**Exercise brief**: Go through the entries below and print, exactly, the lines starting at the one with "change (negb (p_killed" and ending at the one with "p + n < 2 ^ 32 ->", keeping both ends and no others.

**Data for the task**:
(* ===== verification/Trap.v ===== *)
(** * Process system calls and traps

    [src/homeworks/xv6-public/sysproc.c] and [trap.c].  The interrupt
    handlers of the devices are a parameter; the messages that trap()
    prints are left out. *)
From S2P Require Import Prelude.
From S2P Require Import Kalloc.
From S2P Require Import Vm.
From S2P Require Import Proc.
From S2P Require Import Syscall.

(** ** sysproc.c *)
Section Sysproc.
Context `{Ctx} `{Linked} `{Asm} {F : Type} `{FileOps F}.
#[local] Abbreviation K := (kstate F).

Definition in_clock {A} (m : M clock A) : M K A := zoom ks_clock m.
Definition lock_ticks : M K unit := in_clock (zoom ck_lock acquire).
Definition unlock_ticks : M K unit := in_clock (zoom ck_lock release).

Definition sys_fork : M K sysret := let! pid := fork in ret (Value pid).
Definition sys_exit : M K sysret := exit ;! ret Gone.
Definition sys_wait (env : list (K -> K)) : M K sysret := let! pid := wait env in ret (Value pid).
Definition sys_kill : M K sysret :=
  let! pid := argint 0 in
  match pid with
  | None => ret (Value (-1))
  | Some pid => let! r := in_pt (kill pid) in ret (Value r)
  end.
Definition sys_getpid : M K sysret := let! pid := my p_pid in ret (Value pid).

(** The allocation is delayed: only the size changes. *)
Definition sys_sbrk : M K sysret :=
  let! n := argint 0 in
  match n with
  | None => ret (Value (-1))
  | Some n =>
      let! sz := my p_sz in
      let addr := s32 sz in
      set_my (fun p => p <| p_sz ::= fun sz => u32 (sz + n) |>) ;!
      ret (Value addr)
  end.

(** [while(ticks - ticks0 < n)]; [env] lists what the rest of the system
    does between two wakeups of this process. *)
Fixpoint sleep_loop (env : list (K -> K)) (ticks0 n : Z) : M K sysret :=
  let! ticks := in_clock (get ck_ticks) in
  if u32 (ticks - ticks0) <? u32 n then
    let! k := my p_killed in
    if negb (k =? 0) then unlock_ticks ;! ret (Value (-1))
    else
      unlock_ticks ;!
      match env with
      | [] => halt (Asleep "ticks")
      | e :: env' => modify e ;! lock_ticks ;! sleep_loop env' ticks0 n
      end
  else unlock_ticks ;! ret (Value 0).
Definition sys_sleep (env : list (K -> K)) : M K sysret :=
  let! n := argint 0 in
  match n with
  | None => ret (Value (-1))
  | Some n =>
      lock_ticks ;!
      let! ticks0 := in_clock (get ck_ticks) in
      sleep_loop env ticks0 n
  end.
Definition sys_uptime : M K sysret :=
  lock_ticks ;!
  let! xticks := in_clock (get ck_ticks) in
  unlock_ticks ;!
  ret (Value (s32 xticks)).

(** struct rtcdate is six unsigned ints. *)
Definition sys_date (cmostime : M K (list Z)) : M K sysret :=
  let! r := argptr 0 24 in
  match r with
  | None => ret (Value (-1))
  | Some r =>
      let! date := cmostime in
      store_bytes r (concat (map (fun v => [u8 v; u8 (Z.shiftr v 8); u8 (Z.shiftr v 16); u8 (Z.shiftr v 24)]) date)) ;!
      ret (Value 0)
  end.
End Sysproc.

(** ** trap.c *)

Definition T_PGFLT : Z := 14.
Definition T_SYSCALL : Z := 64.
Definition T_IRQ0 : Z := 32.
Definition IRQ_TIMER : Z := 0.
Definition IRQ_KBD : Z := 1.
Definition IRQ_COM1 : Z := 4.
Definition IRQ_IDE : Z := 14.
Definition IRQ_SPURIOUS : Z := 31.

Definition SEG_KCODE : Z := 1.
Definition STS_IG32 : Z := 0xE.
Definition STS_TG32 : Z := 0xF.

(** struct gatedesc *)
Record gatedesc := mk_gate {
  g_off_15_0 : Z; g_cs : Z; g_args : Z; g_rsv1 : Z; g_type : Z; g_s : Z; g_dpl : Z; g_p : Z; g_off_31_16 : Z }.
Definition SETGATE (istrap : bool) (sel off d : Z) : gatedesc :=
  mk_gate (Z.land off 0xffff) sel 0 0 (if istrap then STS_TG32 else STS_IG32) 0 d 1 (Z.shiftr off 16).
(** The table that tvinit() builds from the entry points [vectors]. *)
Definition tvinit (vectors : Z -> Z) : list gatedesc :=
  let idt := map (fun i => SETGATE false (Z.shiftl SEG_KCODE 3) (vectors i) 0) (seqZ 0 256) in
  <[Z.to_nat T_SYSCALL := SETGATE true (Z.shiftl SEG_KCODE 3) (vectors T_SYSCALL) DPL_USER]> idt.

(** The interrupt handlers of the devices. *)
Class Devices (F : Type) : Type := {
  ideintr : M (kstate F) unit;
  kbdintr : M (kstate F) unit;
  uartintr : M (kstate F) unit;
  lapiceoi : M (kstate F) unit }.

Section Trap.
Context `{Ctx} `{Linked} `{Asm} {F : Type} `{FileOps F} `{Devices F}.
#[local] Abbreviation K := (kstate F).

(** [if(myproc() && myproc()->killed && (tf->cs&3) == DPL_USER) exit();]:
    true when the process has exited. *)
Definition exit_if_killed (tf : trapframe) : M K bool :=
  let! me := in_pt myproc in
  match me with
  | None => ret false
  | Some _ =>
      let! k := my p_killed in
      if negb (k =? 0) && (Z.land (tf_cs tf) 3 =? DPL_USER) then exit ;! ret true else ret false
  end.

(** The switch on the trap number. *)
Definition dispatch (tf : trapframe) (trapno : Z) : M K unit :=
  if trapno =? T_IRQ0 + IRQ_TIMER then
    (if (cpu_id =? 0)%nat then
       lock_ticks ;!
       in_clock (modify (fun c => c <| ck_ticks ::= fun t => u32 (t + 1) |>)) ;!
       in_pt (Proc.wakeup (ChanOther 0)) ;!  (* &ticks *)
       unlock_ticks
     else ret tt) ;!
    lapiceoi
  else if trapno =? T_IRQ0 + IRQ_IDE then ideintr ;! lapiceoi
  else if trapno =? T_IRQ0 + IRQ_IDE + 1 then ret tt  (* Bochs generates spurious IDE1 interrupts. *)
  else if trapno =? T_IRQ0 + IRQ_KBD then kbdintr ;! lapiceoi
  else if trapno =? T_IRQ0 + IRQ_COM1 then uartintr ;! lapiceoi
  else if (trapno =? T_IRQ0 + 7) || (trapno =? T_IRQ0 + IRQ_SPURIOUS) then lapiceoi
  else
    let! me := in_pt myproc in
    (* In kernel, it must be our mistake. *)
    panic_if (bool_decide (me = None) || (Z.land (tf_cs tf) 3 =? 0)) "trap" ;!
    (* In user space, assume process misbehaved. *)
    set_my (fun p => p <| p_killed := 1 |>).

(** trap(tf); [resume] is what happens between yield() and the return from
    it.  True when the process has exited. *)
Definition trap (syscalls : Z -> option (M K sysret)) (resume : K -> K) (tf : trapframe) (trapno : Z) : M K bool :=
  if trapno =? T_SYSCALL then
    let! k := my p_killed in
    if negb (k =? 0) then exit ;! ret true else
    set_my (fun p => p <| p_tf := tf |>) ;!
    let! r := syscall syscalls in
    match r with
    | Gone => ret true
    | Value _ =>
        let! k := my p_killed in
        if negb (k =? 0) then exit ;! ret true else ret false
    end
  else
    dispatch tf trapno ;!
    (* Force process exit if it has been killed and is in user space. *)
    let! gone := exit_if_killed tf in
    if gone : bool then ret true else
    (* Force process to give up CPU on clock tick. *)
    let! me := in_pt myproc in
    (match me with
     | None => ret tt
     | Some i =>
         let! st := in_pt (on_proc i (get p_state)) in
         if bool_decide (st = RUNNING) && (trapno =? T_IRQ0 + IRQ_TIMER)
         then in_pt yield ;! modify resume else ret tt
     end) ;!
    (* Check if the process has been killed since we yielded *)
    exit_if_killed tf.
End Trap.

...

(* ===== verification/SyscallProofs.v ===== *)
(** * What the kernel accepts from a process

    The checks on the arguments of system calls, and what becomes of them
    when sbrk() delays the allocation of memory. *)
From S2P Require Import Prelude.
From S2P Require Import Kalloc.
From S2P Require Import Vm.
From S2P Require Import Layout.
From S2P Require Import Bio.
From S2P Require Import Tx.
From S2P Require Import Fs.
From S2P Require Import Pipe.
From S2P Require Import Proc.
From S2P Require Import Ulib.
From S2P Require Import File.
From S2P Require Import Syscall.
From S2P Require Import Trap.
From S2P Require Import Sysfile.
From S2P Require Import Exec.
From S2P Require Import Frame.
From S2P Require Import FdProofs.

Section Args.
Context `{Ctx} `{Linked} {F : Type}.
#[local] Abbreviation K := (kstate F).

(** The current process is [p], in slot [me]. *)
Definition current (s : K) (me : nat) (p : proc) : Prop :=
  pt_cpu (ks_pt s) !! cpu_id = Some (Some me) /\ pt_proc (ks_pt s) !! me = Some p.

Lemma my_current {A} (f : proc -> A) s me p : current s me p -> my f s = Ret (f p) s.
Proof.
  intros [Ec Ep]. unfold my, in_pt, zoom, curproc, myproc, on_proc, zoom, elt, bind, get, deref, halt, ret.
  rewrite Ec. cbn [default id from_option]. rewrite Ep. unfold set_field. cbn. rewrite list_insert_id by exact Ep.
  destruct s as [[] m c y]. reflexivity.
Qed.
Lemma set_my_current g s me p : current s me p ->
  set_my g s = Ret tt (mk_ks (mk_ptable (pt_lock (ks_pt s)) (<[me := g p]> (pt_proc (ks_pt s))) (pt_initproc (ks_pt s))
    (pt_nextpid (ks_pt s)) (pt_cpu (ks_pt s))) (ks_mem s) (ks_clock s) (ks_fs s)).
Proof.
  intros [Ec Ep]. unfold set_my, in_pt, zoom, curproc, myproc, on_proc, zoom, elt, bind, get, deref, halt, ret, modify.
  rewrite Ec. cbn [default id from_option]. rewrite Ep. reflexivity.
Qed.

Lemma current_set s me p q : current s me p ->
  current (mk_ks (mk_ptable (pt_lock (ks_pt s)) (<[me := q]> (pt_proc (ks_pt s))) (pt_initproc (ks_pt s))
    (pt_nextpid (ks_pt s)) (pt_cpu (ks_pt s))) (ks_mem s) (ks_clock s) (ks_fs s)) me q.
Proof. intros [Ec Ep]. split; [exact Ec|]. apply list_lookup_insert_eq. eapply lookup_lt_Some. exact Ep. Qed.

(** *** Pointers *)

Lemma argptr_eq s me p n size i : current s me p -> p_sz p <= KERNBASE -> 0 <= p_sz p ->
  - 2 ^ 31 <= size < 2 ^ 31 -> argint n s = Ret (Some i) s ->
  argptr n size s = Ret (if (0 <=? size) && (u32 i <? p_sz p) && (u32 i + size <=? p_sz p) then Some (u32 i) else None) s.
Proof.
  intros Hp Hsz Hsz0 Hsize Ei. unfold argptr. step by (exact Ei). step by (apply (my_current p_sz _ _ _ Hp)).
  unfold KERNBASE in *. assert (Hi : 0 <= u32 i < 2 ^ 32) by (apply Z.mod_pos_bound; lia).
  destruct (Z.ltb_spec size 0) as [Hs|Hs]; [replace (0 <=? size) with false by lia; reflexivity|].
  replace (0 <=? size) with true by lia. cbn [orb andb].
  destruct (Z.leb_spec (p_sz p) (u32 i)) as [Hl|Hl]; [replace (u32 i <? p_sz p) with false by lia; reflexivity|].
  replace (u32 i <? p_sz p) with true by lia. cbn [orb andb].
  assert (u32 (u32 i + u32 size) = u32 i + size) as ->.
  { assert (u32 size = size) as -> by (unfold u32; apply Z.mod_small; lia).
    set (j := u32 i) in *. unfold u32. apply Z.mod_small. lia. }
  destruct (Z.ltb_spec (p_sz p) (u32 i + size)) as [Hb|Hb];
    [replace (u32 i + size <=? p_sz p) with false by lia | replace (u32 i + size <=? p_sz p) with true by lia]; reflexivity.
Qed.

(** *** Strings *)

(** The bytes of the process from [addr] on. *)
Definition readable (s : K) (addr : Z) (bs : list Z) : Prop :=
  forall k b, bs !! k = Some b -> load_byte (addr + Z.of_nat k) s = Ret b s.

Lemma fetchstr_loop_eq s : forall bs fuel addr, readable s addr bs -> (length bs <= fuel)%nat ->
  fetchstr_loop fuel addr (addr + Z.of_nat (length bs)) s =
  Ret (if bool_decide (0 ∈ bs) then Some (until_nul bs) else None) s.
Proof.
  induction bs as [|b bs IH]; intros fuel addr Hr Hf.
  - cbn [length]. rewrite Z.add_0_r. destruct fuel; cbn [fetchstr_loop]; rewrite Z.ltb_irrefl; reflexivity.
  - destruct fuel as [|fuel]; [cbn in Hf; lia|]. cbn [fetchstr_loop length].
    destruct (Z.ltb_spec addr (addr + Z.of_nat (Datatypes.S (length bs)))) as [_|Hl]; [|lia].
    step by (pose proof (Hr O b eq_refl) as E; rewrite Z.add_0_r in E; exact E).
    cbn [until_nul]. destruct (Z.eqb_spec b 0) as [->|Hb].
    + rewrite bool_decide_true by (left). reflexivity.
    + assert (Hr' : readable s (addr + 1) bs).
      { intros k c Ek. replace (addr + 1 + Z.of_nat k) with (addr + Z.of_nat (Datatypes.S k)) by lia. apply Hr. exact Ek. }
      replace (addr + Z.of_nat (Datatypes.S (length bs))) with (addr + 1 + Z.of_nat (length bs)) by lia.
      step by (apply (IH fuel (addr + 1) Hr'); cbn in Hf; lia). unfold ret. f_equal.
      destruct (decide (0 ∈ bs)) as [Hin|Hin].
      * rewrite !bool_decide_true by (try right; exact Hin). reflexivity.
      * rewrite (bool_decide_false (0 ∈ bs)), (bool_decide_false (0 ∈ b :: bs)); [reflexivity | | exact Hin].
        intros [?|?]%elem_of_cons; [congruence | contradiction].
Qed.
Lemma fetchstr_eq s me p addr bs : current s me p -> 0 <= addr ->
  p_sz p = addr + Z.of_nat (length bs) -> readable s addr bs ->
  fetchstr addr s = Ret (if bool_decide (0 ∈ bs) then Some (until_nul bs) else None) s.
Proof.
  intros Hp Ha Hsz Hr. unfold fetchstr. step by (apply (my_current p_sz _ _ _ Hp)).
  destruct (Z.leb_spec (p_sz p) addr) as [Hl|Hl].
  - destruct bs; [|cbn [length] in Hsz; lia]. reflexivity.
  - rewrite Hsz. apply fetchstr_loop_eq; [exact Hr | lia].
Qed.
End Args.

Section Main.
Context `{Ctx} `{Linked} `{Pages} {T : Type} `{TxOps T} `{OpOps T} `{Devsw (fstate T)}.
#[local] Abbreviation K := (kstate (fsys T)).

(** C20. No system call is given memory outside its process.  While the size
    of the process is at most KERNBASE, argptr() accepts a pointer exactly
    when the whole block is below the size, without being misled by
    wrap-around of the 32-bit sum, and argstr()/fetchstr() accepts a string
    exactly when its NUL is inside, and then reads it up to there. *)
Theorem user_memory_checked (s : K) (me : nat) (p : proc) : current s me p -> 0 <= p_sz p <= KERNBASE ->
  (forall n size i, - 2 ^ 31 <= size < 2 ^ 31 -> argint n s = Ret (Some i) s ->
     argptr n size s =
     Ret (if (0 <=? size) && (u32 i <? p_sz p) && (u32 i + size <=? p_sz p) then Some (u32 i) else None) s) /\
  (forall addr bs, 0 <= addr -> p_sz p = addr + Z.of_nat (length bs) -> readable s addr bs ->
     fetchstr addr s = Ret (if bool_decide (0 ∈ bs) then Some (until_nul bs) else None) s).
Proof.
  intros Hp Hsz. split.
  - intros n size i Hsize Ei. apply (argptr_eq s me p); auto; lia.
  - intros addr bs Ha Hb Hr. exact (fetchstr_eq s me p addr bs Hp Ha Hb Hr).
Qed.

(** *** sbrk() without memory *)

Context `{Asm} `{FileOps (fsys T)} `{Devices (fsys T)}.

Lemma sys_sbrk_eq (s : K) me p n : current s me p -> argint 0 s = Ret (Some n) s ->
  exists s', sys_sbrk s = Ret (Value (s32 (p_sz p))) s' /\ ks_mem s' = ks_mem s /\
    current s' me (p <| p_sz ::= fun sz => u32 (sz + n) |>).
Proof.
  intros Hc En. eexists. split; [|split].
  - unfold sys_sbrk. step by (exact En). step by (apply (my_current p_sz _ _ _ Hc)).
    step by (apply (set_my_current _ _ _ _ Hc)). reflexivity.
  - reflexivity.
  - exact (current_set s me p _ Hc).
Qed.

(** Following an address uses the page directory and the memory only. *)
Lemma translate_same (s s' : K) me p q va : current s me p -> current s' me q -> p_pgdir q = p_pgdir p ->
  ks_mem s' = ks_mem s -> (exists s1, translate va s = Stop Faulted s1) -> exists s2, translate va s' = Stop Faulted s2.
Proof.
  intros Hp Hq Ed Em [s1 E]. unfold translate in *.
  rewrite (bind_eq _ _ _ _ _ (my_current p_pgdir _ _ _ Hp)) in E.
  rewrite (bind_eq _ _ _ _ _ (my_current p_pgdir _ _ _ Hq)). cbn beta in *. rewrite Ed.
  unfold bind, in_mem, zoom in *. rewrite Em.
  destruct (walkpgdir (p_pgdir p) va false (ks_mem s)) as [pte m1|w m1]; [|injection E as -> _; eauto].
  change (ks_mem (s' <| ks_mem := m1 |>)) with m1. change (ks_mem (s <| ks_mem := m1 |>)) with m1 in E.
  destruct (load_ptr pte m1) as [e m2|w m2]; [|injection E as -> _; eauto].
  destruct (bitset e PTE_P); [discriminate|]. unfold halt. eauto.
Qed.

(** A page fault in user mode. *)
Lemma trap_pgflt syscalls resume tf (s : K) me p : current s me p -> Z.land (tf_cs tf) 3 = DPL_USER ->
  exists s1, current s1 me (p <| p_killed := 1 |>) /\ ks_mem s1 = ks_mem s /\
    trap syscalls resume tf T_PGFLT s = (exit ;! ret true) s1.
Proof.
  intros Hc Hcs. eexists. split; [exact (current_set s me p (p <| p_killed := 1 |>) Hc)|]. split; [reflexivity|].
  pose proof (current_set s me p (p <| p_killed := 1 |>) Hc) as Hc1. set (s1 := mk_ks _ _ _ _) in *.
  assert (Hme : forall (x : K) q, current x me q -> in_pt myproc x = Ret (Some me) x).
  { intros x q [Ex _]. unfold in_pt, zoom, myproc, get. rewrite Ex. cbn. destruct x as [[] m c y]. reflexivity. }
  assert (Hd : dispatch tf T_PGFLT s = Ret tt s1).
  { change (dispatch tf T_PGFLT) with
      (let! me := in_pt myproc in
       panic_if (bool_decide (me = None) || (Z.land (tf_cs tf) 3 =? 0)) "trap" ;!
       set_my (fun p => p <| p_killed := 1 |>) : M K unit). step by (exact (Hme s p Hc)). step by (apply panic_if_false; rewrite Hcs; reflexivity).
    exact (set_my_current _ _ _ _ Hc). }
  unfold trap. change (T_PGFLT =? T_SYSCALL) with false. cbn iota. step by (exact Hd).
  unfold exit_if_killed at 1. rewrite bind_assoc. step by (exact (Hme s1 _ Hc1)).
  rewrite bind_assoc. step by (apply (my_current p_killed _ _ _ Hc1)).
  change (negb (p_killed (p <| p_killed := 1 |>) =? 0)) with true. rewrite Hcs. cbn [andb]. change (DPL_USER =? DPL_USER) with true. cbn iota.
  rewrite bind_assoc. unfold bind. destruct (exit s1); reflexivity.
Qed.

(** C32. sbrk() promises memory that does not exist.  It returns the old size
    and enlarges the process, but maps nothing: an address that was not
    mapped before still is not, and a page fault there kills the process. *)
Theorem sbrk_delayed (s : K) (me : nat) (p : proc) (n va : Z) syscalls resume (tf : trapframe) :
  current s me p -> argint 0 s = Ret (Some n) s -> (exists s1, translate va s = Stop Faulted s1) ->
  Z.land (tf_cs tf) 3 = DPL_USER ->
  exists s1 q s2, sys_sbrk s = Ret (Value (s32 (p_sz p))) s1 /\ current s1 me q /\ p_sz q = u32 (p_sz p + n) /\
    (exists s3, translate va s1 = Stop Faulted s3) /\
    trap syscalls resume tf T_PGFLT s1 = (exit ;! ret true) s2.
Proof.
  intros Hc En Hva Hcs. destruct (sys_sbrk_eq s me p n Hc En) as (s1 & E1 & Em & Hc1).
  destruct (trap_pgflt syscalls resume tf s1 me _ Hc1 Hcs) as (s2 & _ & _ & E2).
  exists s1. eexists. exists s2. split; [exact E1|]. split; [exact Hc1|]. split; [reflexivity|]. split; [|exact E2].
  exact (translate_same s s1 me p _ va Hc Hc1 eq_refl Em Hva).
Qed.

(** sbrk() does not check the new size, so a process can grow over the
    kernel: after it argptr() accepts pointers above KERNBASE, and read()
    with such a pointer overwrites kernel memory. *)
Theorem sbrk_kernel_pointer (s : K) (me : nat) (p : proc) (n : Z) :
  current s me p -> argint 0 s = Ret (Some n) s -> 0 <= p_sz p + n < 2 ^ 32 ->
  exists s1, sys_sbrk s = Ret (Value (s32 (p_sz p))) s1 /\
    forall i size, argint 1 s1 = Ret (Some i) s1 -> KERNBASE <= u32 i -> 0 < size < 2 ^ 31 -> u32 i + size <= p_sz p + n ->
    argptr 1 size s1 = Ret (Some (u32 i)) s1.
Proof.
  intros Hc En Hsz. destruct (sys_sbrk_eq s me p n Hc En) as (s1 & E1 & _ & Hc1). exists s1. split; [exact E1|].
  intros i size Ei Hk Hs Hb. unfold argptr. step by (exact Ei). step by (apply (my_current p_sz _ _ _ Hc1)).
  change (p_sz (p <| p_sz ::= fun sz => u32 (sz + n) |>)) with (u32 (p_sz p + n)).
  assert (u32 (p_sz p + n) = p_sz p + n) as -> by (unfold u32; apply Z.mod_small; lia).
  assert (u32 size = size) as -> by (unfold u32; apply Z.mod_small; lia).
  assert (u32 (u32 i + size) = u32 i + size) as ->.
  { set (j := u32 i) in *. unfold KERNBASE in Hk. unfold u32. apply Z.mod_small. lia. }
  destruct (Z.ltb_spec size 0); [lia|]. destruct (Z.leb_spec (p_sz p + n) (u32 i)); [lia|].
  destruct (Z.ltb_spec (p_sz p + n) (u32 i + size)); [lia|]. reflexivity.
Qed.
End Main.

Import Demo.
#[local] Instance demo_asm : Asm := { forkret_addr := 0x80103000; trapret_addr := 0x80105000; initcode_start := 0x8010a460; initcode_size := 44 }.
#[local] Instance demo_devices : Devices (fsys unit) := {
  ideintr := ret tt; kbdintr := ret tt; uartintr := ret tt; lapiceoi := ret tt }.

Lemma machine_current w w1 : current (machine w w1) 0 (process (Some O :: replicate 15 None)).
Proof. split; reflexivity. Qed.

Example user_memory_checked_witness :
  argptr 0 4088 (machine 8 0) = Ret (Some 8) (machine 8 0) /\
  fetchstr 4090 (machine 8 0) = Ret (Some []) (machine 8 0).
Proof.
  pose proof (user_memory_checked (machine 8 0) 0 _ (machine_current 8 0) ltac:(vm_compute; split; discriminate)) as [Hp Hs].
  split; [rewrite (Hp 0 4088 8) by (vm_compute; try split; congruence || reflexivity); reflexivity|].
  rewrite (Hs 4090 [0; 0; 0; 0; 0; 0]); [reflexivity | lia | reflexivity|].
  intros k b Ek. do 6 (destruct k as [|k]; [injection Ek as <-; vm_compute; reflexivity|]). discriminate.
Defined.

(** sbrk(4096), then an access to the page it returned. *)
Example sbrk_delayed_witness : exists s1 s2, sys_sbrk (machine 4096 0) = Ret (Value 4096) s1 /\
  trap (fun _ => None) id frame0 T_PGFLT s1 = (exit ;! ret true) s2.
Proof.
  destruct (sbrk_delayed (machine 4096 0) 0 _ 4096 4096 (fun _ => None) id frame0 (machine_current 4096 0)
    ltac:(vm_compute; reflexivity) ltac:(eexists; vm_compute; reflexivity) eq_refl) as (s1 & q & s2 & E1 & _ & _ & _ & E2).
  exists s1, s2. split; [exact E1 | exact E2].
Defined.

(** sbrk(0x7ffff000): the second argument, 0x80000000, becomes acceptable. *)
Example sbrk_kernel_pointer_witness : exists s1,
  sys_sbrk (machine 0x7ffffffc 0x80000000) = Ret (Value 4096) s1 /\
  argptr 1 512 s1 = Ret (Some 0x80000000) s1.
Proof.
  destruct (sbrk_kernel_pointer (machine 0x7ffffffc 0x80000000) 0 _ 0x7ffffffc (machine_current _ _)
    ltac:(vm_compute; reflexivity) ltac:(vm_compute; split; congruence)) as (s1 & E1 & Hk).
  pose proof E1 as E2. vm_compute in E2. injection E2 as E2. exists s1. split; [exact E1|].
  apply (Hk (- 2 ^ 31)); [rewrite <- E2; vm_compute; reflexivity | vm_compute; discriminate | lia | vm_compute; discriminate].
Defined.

**Response to the task**:
  change (negb (p_killed (p <| p_killed := 1 |>) =? 0)) with true. rewrite Hcs. cbn [andb]. change (DPL_USER =? DPL_USER) with true. cbn iota.
  rewrite bind_assoc. unfold bind. destruct (exit s1); reflexivity.
Qed.

(** C32. sbrk() promises memory that does not exist.  It returns the old size
    and enlarges the process, but maps nothing: an address that was not
    mapped before still is not, and a page fault there kills the process. *)
Theorem sbrk_delayed (s : K) (me : nat) (p : proc) (n va : Z) syscalls resume (tf : trapframe) :
  current s me p -> argint 0 s = Ret (Some n) s -> (exists s1, translate va s = Stop Faulted s1) ->
  Z.land (tf_cs tf) 3 = DPL_USER ->
  exists s1 q s2, sys_sbrk s = Ret (Value (s32 (p_sz p))) s1 /\ current s1 me q /\ p_sz q = u32 (p_sz p + n) /\
    (exists s3, translate va s1 = Stop Faulted s3) /\
    trap syscalls resume tf T_PGFLT s1 = (exit ;! ret true) s2.
Proof.
  intros Hc En Hva Hcs. destruct (sys_sbrk_eq s me p n Hc En) as (s1 & E1 & Em & Hc1).
  destruct (trap_pgflt syscalls resume tf s1 me _ Hc1 Hcs) as (s2 & _ & _ & E2).
  exists s1. eexists. exists s2. split; [exact E1|]. split; [exact Hc1|]. split; [reflexivity|]. split; [|exact E2].
  exact (translate_same s s1 me p _ va Hc Hc1 eq_refl Em Hva).
Qed.

(** sbrk() does not check the new size, so a process can grow over the
    kernel: after it argptr() accepts pointers above KERNBASE, and read()
    with such a pointer overwrites kernel memory. *)
Theorem sbrk_kernel_pointer (s : K) (me : nat) (p : proc) (n : Z) :
  current s me p -> argint 0 s = Ret (Some n) s -> 0 <= p_sz p + n < 2 ^ 32 ->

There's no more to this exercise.